On the hundredth anniversary of the death of Henrik Ibsen, the Director of Berlin's Schaubühne Thomas Ostermeier explains to Matthias Heine and Reinhard Wengierek in Die Welt that little of interest has happened in the world of theatre since Ibsen and Strindberg. "Our in-house poet Marius von Mayenberg totally rejects Ibsen. He says that Strindberg is a thousand times more abysmal, angrier, nastier, surrendered himself far more to life, was closer to insanity, unlike the ordered, closed Ibsen. His beard alone is like a shell. His wife climbed mountains and swam in lakes, Ibsen walked a maximum of 20 metres and never took off his gown. Ibsen was totally jammed shut. With 'Dance of Death,' Strindberg anticipated theatre of the absurd and Beckett. (Theatre critic Georg) Hensel is still right. In all the realistic writing, all that Anglo Saxon stuff, nothing has happened. Even Brecht didn't go much further."
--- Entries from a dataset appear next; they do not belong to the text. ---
(** [None] is the kernel panic for a missing memory map. *)
Definition pmm_init (boot_info : option (list memory_map_entry_t)) (s : pmm) : option pmm :=
  let s := Pmm (fill (pmm_bitmap s) 0 0xFF MM_PMM_BITMAP_SIZE) (pmm_total_pages s)
             (pmm_free_count s) (pmm_reserved_pages s) (pmm_first_free_hint s)
             (pmm_total_memory s) in
  match boot_info with
  | None | Some [] => None
  | Some entries =>
      let s := foldl pmm_init_entry s entries in
      let s := Pmm (pmm_bitmap s) (pmm_free_count s) (pmm_free_count s) (pmm_reserved_pages s)
                 (pmm_first_free_hint s) (pmm_total_memory s) in
      let s := pmm_reserve_pages s 0 (MM_RESERVED_END / PAGE_SIZE) in
      let s := pmm_reserve_pages s MM_KERNEL_START (MM_KERNEL_SIZE / PAGE_SIZE) in
      let s := pmm_reserve_pages s MM_PMM_BITMAP_START (MM_PMM_BITMAP_SIZE / PAGE_SIZE) in
      let s := pmm_reserve_pages s MM_PAGE_TABLES_START (MM_PAGE_TABLES_SIZE / PAGE_SIZE) in
      let hint := default 0 (find_first 0 MM_MAX_PAGES (λ pfn, negb (BITMAP_TEST s pfn))) in
      Some (with_bitmap s (pmm_bitmap s) (pmm_free_count s) (pmm_reserved_pages s) hint)
  end.

(** ** Invariant *)

Lemma MM_MAX_PAGES_val : MM_MAX_PAGES = 8388608.
Proof. done. Qed.
#[global] Opaque MM_MAX_PAGES.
In the Süddeutsche Zeitung, Norwegian playwright Jon Fosse talks to Christopher Schmidt about similarities and differences with his compatriot and colleague Henrik Ibsen. While Ibsen wrote in Bokmal Norwegian, the language of newspapers and business, Fosse remains faithful to Nynorsk Norwegian (more here). "Most people switch at some point to Bokmal, but for theatre, Nynorsk is a real gift. It has an incredible stage-like quality because it's neither dialect nor sociolect, it has a certain abstractness and there's an enormous power to this artificiality. For me the language makes all the difference, it has to do with the beauty of the landscape and the people that I write about."
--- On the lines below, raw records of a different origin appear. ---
(** C13. [kfree] of a live pointer on a well-formed heap frees the block and
    merges it with a free right and a free left neighbour; the heap stays well
    formed, and no byte outside the block headers changes.  Freeing a block that
    is already free changes nothing. *)
Theorem kfree_coalesces h bs l1 b l2 :
  heap_wf h bs → bs = l1 ++ b :: l2 →
  let h' := kfree h (end_of HEAP_START l1 + 32) in
  if b_used b then
    heap_wf h' (free_block l1 b l2) ∧ only_headers (h_mem h) (h_mem h') HEAP_START bs
  else h' = h.
Proof. exact (kfree_wf h bs l1 b l2). Qed.

End kfree.

(** ** Expansion *)

Lemma last_block_runs m p a bs :
  seg m p a bs 0 → bs ≠ [] → 0 < a →
  runs (λ last, if negb (blk_next m last =? 0) then Next (blk_next m last) else Stop last)
    (length bs) a (last_of p a bs).
Proof.
  revert p a. induction bs as [|b bs IH]; intros p a Hseg Hne Ha; [done|].
  destruct Hseg as ([_ _ _ Hn _] & [Hb _] & Hr). destruct bs as [|b2 bs]; simpl in Hn.
  - apply runs_stop. by rewrite Hn.
  - simpl length. eapply runs_next; [|apply (IH a); [exact Hr|done|lia]].
    rewrite Hn, (proj2 (Z.eqb_neq _ _)) by lia. done.
Qed.

(** Writing a fresh header and linking it behind the last block. *)
Definition append_block (m : mem) (last new size : Z) : mem :=
  let m := set_magic m new HEAP_BLOCK_MAGIC in
  let m := set_flags m new HEAP_BLOCK_FREE in
  let m := set_size m new size in
  let m := set_next m new 0 in
  let m := set_prev m new 0 in
  let m := set_next m last new in
  set_prev m new last.

Lemma append_seg m p a l0 c size :
  seg m p a (l0 ++ [c]) 0 → 0 < a → let brk := end_of a (l0 ++ [c]) in
  brk + 32 + size < 2 ^ 64 → size_ok (Block size false) →
  let bs' := l0 ++ [c; Block size false] in
  let m' := append_block m (end_of a l0) brk size in
  seg m' p a bs' 0 ∧ only_headers m m' a bs'.
Proof.
  intros Hseg Ha brk Hend Hsz. pose proof (seg_sizes _ _ _ _ _ Hseg) as Hs.
  pose proof Hs as [Hs0 Hsc]%Forall_app. rewrite Forall_singleton in Hsc.
  pose proof (end_of_ge a l0 Hs0). apply seg_app in Hseg as [H0 (Hc & _ & _)].
  simpl in Hc. set (ac := end_of a l0) in *.
  assert (Ebrk : brk = ac + 32 + b_size c) by (unfold brk; by rewrite end_of_app).
  destruct Hc as [Hc1 Hc2 Hc3 Hc4 Hc5]. destruct Hsc as [Hsc Hsc'], Hsz as [Hsz Hsz']. simpl in Hsz, Hsz'.
  unfold append_block. split.
  - apply seg_app. cbn [first_of]. fold ac. split.
    + apply (seg_agree m); [|done]. intros x Hx. fold ac in Hx. unfold_fields. frame.
    + refine (conj _ (conj _ (conj _ (conj _ _)))); try (split; simpl; done || lia); try done.
      * split; unfold_fields; simpl; mem_simpl; done || lia.
      * simpl. rewrite <- Ebrk. split; unfold_fields; simpl; mem_simpl; done || lia.
  - intros x Hx. rewrite in_headers_app in Hx. simpl in Hx. fold ac in Hx. unfold_fields. frame.
Qed.

Lemma coalesce_last_merge m p a l0 c b :
  seg m p a (l0 ++ [c; b]) 0 → 0 < a → end_of a (l0 ++ [c; b]) < 2 ^ 64 → b_used b = false →
  let m' := if blk_flags m (end_of a l0) =? HEAP_BLOCK_FREE
            then block_merge_next m (end_of a l0) else m in
  seg m' p a (coalesce (l0 ++ [c]) [b]) 0 ∧ only_headers m m' a (l0 ++ [c; b])
  ∧ end_of a (coalesce (l0 ++ [c]) [b]) = end_of a (l0 ++ [c; b]).
Proof.
  intros Hseg Ha Hend Hb. pose proof Hseg as [_ Hc]%seg_app. pose proof Hc as ([_ Hf _ _ _] & _).
  pose proof (seg_sizes _ _ _ _ _ Hseg) as [Hs0 _]%Forall_app. pose proof (end_of_ge a l0 Hs0).
  cbv zeta. rewrite Hf, coalesce_snoc, <- app_assoc. unfold b_flags.
  change ([c] ++ [b]) with [c; b].
  destruct (b_used c) eqn:Ec; cbn [Z.eqb HEAP_BLOCK_FREE HEAP_BLOCK_USED]; [done|].
  rewrite end_of_app in Hend.
  destruct (merge_seg m _ _ _ Hc) as [Hs Ho]; [done|lia|done|]. split_and!.
  - apply (seg_replace_tail m _ p a l0 [c; b]); try done; [by apply (absorb_nonempty [c; b])|].
    intros x Hx. apply (only_headers_low _ _ _ _ _ (seg_sizes _ _ _ _ _ Hc) Ho Hx).
  - by apply only_headers_app.
  - by rewrite end_of_app, end_of_absorb, <- end_of_app.
Qed.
Theatre director Stephan Kimmig (bio in German), whose productions include Ibsen's "Nora" and "Hedda Gabler" at Thalia Theater in Hamburg, writes in the Frankfurter Rundschau about fear in Ibsen's works. "We life in extremely precarious times, today fear has become the determining factor. The phenomenon of fear can be wonderfully studied in Ibsen's works. His long, brilliant dialogues let us look inside figures who are gripped by fear. We learn much about the origin and extent of their fears, but there's always something that eludes us. These people are gutsy fighters, madly searching for a way out. They won't let themselves be put off or thrust aside. Often these fear-ridden figures, who are also knights in the struggle against fear, have to pay for their efforts with their own lives."